_Aim of the exercise_
Only one stretch of the listing below is wanted. Begin at the line that has "Definition KEY_KP3 : Z := 81.", stop after the line that has "Definition KEY_PAGEUP : Z := 104.", and repeat every line in between exactly.

_ _ _ _ _

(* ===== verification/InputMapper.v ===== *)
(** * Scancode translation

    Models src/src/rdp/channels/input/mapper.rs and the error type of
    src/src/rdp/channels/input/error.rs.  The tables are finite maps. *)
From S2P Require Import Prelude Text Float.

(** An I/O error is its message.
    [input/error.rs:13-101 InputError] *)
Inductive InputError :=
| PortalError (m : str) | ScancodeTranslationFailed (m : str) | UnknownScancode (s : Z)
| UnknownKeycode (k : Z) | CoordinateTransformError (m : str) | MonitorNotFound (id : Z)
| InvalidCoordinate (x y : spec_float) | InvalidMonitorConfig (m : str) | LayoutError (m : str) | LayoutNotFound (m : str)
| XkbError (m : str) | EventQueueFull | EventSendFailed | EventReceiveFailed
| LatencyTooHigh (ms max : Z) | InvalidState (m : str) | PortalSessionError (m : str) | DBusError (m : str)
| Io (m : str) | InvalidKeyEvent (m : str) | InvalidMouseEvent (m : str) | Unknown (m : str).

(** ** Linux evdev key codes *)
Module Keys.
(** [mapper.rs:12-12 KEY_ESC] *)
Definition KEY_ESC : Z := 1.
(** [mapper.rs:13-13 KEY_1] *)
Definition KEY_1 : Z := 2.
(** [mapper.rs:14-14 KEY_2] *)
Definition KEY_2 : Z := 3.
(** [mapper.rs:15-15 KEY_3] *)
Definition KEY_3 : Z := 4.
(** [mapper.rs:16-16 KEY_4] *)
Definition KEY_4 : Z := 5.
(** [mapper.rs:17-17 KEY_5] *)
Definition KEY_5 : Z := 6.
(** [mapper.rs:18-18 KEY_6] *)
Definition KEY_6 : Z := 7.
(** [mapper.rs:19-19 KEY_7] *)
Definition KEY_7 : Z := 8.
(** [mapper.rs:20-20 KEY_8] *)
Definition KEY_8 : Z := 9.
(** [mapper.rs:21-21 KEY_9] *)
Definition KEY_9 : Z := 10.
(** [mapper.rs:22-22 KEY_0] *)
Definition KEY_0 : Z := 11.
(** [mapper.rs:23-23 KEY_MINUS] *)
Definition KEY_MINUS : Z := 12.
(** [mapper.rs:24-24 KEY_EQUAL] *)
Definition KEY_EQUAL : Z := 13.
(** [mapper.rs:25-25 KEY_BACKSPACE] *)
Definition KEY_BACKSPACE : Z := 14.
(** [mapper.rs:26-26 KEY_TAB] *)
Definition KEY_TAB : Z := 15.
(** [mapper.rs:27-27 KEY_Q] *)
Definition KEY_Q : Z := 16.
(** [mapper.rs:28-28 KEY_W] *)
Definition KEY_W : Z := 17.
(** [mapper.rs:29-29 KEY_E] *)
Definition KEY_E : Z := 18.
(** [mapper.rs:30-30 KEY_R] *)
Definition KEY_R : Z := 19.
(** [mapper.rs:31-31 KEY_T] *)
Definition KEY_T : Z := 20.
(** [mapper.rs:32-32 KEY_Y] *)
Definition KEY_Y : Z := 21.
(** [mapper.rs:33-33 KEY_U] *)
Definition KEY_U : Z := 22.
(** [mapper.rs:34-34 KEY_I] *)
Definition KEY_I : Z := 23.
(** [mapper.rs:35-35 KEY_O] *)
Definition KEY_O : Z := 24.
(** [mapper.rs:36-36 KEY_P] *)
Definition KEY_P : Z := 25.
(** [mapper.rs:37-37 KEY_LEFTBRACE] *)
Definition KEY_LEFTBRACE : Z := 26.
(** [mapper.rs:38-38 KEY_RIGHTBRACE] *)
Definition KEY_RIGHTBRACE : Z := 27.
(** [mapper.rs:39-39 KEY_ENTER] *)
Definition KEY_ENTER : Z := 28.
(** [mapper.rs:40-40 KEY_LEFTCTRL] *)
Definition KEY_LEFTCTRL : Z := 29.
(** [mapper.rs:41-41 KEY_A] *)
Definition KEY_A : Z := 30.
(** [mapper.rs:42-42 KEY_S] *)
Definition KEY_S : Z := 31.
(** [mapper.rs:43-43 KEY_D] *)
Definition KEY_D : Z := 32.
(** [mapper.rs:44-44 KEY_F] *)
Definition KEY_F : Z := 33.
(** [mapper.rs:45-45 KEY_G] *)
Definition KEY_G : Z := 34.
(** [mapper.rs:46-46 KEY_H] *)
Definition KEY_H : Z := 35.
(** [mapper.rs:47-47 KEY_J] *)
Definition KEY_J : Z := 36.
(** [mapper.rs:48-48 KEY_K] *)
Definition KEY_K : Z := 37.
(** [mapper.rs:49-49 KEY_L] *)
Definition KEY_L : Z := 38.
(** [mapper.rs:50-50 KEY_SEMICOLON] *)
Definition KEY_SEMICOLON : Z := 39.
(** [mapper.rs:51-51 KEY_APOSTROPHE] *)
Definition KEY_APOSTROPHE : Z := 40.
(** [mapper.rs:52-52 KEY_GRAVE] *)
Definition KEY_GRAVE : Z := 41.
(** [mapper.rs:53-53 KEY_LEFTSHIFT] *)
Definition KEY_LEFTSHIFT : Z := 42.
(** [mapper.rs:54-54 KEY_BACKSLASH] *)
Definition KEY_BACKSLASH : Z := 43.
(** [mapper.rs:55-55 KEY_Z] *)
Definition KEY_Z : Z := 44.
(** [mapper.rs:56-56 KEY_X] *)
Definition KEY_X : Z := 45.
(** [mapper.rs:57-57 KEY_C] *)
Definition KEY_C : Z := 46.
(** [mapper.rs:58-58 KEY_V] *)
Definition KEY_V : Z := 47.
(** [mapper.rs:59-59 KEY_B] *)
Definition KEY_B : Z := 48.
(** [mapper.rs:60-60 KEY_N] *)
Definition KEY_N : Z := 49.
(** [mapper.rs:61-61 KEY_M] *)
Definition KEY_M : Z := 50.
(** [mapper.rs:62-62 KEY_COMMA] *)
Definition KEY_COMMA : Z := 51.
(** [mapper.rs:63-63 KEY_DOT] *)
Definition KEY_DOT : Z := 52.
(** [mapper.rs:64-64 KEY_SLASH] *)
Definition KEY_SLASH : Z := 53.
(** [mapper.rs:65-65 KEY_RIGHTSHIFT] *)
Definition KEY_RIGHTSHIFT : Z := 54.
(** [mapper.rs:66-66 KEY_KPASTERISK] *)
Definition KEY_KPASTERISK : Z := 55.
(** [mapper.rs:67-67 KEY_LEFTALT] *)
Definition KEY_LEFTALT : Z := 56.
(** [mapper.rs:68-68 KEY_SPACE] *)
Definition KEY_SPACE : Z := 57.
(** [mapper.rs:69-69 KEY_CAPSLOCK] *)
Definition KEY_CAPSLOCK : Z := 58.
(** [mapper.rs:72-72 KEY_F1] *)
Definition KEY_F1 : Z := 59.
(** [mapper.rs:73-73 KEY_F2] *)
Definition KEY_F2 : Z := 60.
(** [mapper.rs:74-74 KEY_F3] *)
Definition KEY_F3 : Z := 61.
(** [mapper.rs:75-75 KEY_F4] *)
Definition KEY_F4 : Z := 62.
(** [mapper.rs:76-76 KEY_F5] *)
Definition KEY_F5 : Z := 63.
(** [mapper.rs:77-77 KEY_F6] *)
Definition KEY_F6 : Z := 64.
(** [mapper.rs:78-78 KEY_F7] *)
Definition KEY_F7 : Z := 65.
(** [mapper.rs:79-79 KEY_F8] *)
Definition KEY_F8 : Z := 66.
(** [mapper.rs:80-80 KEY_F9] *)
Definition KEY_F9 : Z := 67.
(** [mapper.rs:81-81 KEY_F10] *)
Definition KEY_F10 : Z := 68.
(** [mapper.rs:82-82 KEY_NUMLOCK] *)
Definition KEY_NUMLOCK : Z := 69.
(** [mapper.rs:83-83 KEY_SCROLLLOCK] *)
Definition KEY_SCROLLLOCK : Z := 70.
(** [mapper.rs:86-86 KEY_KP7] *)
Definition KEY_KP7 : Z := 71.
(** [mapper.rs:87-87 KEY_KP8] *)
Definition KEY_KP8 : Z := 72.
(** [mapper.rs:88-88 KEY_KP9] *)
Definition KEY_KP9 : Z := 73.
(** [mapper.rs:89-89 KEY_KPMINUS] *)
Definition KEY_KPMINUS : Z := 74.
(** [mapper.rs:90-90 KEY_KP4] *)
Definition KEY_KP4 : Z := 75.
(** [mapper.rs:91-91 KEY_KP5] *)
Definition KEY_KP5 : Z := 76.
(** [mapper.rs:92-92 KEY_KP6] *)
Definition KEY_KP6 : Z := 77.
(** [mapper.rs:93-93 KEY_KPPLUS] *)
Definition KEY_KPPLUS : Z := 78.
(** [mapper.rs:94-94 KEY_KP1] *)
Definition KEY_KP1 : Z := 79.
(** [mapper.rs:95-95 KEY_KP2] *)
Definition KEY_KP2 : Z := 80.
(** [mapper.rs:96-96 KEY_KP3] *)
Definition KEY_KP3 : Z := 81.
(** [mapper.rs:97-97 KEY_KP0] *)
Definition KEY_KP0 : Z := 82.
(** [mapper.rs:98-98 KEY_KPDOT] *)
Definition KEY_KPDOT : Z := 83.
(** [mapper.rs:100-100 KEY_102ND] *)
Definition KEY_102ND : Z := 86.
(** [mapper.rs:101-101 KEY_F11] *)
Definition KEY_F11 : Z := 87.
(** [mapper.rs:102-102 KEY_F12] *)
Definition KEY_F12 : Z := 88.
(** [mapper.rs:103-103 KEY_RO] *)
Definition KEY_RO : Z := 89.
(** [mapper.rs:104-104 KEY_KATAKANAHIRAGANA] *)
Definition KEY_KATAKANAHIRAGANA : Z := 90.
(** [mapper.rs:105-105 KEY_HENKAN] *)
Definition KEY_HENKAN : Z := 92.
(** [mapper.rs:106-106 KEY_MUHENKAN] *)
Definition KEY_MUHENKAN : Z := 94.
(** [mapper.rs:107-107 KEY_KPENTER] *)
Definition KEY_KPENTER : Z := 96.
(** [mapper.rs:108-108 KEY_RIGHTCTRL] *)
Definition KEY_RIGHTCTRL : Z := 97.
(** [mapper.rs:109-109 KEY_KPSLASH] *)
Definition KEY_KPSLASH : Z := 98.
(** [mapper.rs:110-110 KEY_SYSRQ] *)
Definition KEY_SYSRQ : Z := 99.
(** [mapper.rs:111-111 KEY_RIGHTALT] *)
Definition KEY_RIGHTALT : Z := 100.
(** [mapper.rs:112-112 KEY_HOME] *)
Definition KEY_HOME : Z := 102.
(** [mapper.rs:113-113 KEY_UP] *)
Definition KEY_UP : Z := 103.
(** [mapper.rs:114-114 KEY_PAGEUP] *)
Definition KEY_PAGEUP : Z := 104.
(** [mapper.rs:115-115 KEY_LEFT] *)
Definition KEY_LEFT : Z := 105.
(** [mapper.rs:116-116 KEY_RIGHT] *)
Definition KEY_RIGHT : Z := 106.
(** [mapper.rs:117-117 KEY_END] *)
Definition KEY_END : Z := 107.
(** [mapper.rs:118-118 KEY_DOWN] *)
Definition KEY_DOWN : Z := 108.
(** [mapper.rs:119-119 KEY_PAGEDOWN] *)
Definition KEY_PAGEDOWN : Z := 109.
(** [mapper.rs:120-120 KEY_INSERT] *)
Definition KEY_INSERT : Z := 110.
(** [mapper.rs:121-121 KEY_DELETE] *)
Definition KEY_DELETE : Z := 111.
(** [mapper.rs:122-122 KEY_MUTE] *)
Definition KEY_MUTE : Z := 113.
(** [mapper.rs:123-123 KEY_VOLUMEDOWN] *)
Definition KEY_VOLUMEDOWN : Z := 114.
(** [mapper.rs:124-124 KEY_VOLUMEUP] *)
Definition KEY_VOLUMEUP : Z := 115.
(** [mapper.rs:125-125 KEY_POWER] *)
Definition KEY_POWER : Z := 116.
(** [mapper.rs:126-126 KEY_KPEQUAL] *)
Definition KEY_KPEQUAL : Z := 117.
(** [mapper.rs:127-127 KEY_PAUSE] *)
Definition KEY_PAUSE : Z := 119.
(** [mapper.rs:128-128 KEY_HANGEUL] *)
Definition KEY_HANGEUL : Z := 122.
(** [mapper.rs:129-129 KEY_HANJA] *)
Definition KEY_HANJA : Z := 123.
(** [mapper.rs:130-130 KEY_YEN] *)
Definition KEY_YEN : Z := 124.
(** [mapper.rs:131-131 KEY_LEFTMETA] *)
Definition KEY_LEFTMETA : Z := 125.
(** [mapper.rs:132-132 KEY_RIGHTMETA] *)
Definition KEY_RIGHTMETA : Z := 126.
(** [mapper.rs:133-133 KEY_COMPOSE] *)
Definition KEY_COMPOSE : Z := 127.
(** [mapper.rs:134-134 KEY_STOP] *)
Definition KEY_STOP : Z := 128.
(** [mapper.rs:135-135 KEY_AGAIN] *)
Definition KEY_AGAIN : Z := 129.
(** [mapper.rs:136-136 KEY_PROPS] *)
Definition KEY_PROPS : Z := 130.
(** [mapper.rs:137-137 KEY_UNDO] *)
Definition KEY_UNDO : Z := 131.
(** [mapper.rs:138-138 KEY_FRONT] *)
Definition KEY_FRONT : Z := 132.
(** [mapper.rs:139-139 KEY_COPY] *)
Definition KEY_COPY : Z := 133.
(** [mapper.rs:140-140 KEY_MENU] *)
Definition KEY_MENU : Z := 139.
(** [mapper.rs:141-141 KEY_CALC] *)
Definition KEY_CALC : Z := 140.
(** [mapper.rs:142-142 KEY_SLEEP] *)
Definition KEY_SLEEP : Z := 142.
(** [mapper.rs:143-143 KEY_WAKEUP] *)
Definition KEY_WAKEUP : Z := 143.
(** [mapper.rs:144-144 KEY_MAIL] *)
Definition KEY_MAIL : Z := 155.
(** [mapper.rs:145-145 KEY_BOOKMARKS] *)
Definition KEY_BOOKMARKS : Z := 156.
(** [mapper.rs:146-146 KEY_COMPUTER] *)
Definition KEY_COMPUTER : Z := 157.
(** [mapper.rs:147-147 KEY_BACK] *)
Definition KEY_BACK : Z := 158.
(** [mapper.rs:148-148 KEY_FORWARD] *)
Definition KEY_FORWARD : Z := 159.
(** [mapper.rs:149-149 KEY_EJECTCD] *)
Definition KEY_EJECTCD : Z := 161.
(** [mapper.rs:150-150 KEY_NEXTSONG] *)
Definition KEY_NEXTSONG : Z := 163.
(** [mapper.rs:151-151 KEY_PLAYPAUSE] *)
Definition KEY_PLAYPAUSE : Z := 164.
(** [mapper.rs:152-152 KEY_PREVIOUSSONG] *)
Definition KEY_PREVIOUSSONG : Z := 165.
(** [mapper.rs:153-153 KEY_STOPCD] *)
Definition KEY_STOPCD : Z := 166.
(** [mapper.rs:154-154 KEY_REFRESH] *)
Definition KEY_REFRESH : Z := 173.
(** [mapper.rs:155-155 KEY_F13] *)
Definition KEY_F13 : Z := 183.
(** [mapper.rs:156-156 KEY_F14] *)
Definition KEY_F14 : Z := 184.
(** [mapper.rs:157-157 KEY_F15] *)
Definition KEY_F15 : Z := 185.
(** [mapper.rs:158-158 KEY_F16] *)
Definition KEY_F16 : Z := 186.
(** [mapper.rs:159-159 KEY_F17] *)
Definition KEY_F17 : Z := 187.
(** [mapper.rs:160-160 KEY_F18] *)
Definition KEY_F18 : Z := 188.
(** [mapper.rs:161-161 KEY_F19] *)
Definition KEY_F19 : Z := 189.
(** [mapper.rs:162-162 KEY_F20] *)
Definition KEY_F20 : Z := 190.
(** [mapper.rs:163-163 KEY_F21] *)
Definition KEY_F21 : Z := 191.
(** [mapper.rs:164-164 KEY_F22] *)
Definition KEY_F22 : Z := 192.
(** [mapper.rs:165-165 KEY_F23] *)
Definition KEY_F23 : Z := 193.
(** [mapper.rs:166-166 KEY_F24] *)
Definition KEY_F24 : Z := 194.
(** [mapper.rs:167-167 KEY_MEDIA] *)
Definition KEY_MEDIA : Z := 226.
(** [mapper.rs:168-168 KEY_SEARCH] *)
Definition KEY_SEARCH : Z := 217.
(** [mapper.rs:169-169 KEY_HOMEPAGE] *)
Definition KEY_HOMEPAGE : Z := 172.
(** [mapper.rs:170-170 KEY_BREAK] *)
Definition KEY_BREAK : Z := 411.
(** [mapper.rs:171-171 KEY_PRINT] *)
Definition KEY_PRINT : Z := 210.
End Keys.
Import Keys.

_ _ _ _ _

_Answer for the task_
Definition KEY_KP3 : Z := 81.
(** [mapper.rs:97-97 KEY_KP0] *)
Definition KEY_KP0 : Z := 82.
(** [mapper.rs:98-98 KEY_KPDOT] *)
Definition KEY_KPDOT : Z := 83.
(** [mapper.rs:100-100 KEY_102ND] *)
Definition KEY_102ND : Z := 86.
(** [mapper.rs:101-101 KEY_F11] *)
Definition KEY_F11 : Z := 87.
(** [mapper.rs:102-102 KEY_F12] *)
Definition KEY_F12 : Z := 88.
(** [mapper.rs:103-103 KEY_RO] *)
Definition KEY_RO : Z := 89.
(** [mapper.rs:104-104 KEY_KATAKANAHIRAGANA] *)
Definition KEY_KATAKANAHIRAGANA : Z := 90.
(** [mapper.rs:105-105 KEY_HENKAN] *)
Definition KEY_HENKAN : Z := 92.
(** [mapper.rs:106-106 KEY_MUHENKAN] *)
Definition KEY_MUHENKAN : Z := 94.
(** [mapper.rs:107-107 KEY_KPENTER] *)
Definition KEY_KPENTER : Z := 96.
(** [mapper.rs:108-108 KEY_RIGHTCTRL] *)
Definition KEY_RIGHTCTRL : Z := 97.
(** [mapper.rs:109-109 KEY_KPSLASH] *)
Definition KEY_KPSLASH : Z := 98.
(** [mapper.rs:110-110 KEY_SYSRQ] *)
Definition KEY_SYSRQ : Z := 99.
(** [mapper.rs:111-111 KEY_RIGHTALT] *)
Definition KEY_RIGHTALT : Z := 100.
(** [mapper.rs:112-112 KEY_HOME] *)
Definition KEY_HOME : Z := 102.
(** [mapper.rs:113-113 KEY_UP] *)
Definition KEY_UP : Z := 103.
(** [mapper.rs:114-114 KEY_PAGEUP] *)
Definition KEY_PAGEUP : Z := 104.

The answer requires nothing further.